The women of the family adore him, of course, but that’s expected.
Women love big helpless lumps they can cuddle.
Only, I’m his caretaker now.
Crap.
I rake a hand over my face, sipping my whiskey.
Today hit me like a fucking Mack truck.
I still don’t know where any of this is going.
The alcohol burns like a rocket on its way down my throat.
I give myself a few seconds to appreciate the feel, the flavor, the reassuring warmth of the fire.
Then I open the first album.
Gramps’ familiar face grins out at me, the photo bleached of color with age. I estimate it’s from the 1950s, back when he was a young man, scrappy but infinitely confident.
When he was comfortable, but not yet wildly rich, fresh from the war and gallivanting around the Mediterranean like some kind of Mainer Indiana Jones before Indy was even a thing.
I take another sip before paging forward.
Gramps at the beach.
Gramps with my grandmother at their lake house upstate—I don’t know what the hell will become of that retreat, but it’s not my problem.
I barely knew her. She died when I was young and he never married again.
Time moves through the sixties and seventies and things start changing. He’s wearing more expensive suits, his hair slicked back.
There are a few photos at fancy events with Grammy dressed up. A slender, pretty figure with eyeliner and big brown hair, even into middle age.
Gramps fucking glows. It’s his eyes, I think, lit up like stars.
I never saw him look that happy when he was alive.
Mom and Dad, conspicuously absent, aside from a few photos of my mother as a little girl, standing awkwardly with her parents.
I page forward, watching him progress from stuffy old New England workhorse to modern and wealthy man of culture. Rich beyond his wildest dreams.

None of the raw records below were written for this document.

(* ===== verification/BakeryMappingsSpec.v ===== *)
(** * Theorems about IP mappings

    Moving the addresses of a circuit is proved against the bpf maps of [lqos_sys], commits against the
    requests that they send. *)

From S2P Require Import Prelude RustStd RustCollections RustFloat RustFormat RustNet.
From S2P Require Import ShapedDevice TcHandle SysIpMapping BakeryCommands BakeryExecute BakeryMappings.

(** ** Undoing *)

(** What a rollback step makes of the mirror when it succeeds. *)
Definition restore_entry (current : gmap MappingKey MappingVal) (entry : MappingKey * option MappingVal)
    : gmap MappingKey MappingVal := partial_alter (fun _ => entry.2) entry.1 current.

Lemma restore_undoes (current : gmap MappingKey MappingVal) key v :
  restore_entry (<[key := v]> current) (key, current !! key) = current.
Proof.
  apply map_eq. intros k. unfold restore_entry. cbn [fst snd].
  destruct (decide (key = k)) as [->|Hne]; [by rewrite lookup_partial_alter_eq|].
  by rewrite lookup_partial_alter_ne, lookup_insert_ne.
Qed.

(** The entry of a key that was moved. *)
Definition moved_entry (target : TcHandle) (previous : option MappingVal) : MappingVal :=
  mkMappingVal target match previous with Some v => map_cpu v | None => 0 end.

(** A mirror whose keys are as they were, or moved. *)
Section Between.
  Context {W : Type} `{MapHost W}.
  Context (target : TcHandle) (moving : list MappingKey) (original : gmap MappingKey MappingVal).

The old man made life look easy.
There are a few later shots of him relaxing on his yacht, holding a glass of bloodred wine up for the photographer with a mysterious half smile.
“Dammit, Gramps. Why’d you have to go and complicate my life?” I mutter. “I don’t need your sense of adventure.”
It’s not likeheever got hitched because someone else forced him to from the Great Beyond. I never really knew my grandmother, again, but it’s obvious he loved her.